What to produce -> Search the records for "given". Report every line where it occurs.

(Data items)

----------

(** [self._exit_worker = b]; the write is also put in the history, where
    its place among the other events can be read off. *)
Definition set_exit_worker (b : bool) : M program unit :=
  modify (fun p =>
    let s := self_ p in
    mk_program
      (mk_YouTubeAudioPlayer (_CHUNK_SIZE s) (_sample_rate s) (_stream_thread s)
                             (_player s) (Some b))
      (outside p)) ;;
  in_world (emit (ExitWorkerSet b)).

(** Reading [self._player]: an [AttributeError] while it does not exist. *)
Definition get_player : M program StreamingAudioPlayer :=
  fun p =>
    match _player (self_ p) with
    | Some v => (Ok v, p)
    | None => (Raise AttributeError, p)
    end.

(** [stop()].  [join()] returns once the thread has ended, which is what
    [ThreadJoined] records. *)
Definition stop : M program unit :=
  p <- get ;;
  match _stream_thread (self_ p) with
  | Some t =>
      set_exit_worker true ;;
      in_world (emit (ThreadJoined t)) ;;
      player <- get_player ;;
      in_world (close player)
  | None => ret tt
  end.

(** [play(start_time_seconds)].  The worker is the thread that runs
    [_stream_and_play(start_time_seconds)]; that it is a daemon thread
    plays no part here. *)
Definition play (start_time_seconds : QArith_base.Q) : M program unit :=
  stop ;;
  p <- get ;;
  player <- in_world (StreamingAudioPlayer_init (_sample_rate (self_ p))
                                                default_queue_size) ;;
  set_player player ;;
  set_exit_worker false ;;
  t <- in_world threading_Thread ;;
  set_stream_thread t ;;
  in_world (emit (ThreadStarted t start_time_seconds)).

(** What can happen to a [YouTubeAudioPlayer]: its two methods are
    called, or its worker thread ends by itself (end of the stream, a
    cancellation it has seen, an exception). *)
Inductive call : Type :=
| Play (start_time_seconds : QArith_base.Q)
| Stop
| WorkerEnds.

Definition worker_ends : M program unit :=
  p <- get ;;
  match live_threads (hist (outside p)) with
  | t :: _ => in_world (emit (ThreadExited t))
  | [] => ret tt
  end.

Definition do_call (c : call) : M program unit :=
  match c with
  | Play t => play t
  | Stop => stop
  | WorkerEnds => worker_ends
  end.

(** A sequence of calls; it stops at the first one that raises. *)
Fixpoint do_calls (cs : list call) : M program unit :=
  match cs with
  | [] => ret tt
  | c :: rest => do_call c ;; do_calls rest
  end.

(** ** The worker: _stream_and_play *)

(** The decoder is outside the program.  A packet is given as what
    [packet.decode()] yields (its frames, or the exception it raises),
    and the stream as the packets that [demux] produces after the seek.
    A completed [add_audio] is recorded in [sent]: how long the call
    waited for a free slot is decided by the consumer, not by this
    loop. *)
Record worker : Type := mk_worker {
  chunk : list (ndarray sample);
  sent : list (ndarray sample);
  reads : nat
}.

(** How a pass through a loop body ends: it falls through to the next
    iteration, or the function returns. *)
Inductive flow : Type := Continue | Return.

(** The number of frames in the packets that decode. *)
Definition frames_decoded (packets : list (outcome (list (AudioFrame sample)))) : nat :=
  fold_right (fun packet n =>
                match packet with
                | Ok frames => length frames + n
                | Raise _ => n
                end) 0 packets.

Section Worker.

(** [exit_worker_at k] is what the [k]-th read of [self._exit_worker]
    finds: the flag is written by the thread that calls [stop()]. *)
Variable exit_worker_at : nat -> bool.
Variable CHUNK_SIZE : nat.

Definition read_exit_worker : M worker bool :=
  fun w => (Ok (exit_worker_at (reads w)),
            mk_worker (chunk w) (sent w) (S (reads w))).

Definition chunk_append (a : ndarray sample) : M worker unit :=
  modify (fun w => mk_worker (chunk w ++ [a]) (sent w) (reads w)).

Definition chunk_clear : M worker unit :=
  modify (fun w => mk_worker [] (sent w) (reads w)).
(** The entry [serveFile] settles on for the directory [d], opened as [f]
    under [name]: the directory itself, unless [index.html] under it can
    be opened and examined, which then takes its place. *)
Definition settled (root : FileSystem) (name : string) (d : FileInfo) (f : File)
  : FileInfo * File :=
  let '((_, d', f'), _) := useIndex (logOpen root name) name d f in (d', f').

(** The body [dirList] writes for the entries [dirs], in the order given. *)
Definition listing (dirs : list FileInfo) : string :=
  "<pre>" +:+ LF +:+ fold_right String.append "" (map anchor dirs)
    +:+ "</pre>" +:+ LF.

(** What a response that is not a redirect of the handler looks like: it is
    what [http.ServeContent] made of the fresh response, or its status is
    one of 200, 304, 403, 404 and 500 and [Location] is as it was. *)
Definition notRedirected
  (ServeContent :
     ResponseWriter -> Request -> string -> time.Time -> File -> ResponseWriter)
  (h : Header) (r : Request) (w' : ResponseWriter) : Prop :=
  (exists (d : FileInfo) (f : File),
      w' = ServeContent (newResponse h) (setPath r (urlPath r))
             (Name d) (ModTime d) f)
  \/ (In (status w')
         [Some StatusOK; Some StatusNotModified; Some StatusForbidden;
          Some StatusNotFound; Some StatusInternalServerError]
      /\ header w' !! "Location" = h !! "Location").

(** The escaping of the visible text as the specification words it: each
    of the five characters [&], [<], [>], the double quote and the single
    quote is replaced by an HTML entity, and every other byte is kept. *)
Definition htmlSpecial : list ascii :=
  ["&"%char; "<"%char; ">"%char; "034"%char; "'"%char].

----------

Exercise response ->
(** The decoder is outside the program.  A packet is given as what
(** The body [dirList] writes for the entries [dirs], in the order given. *)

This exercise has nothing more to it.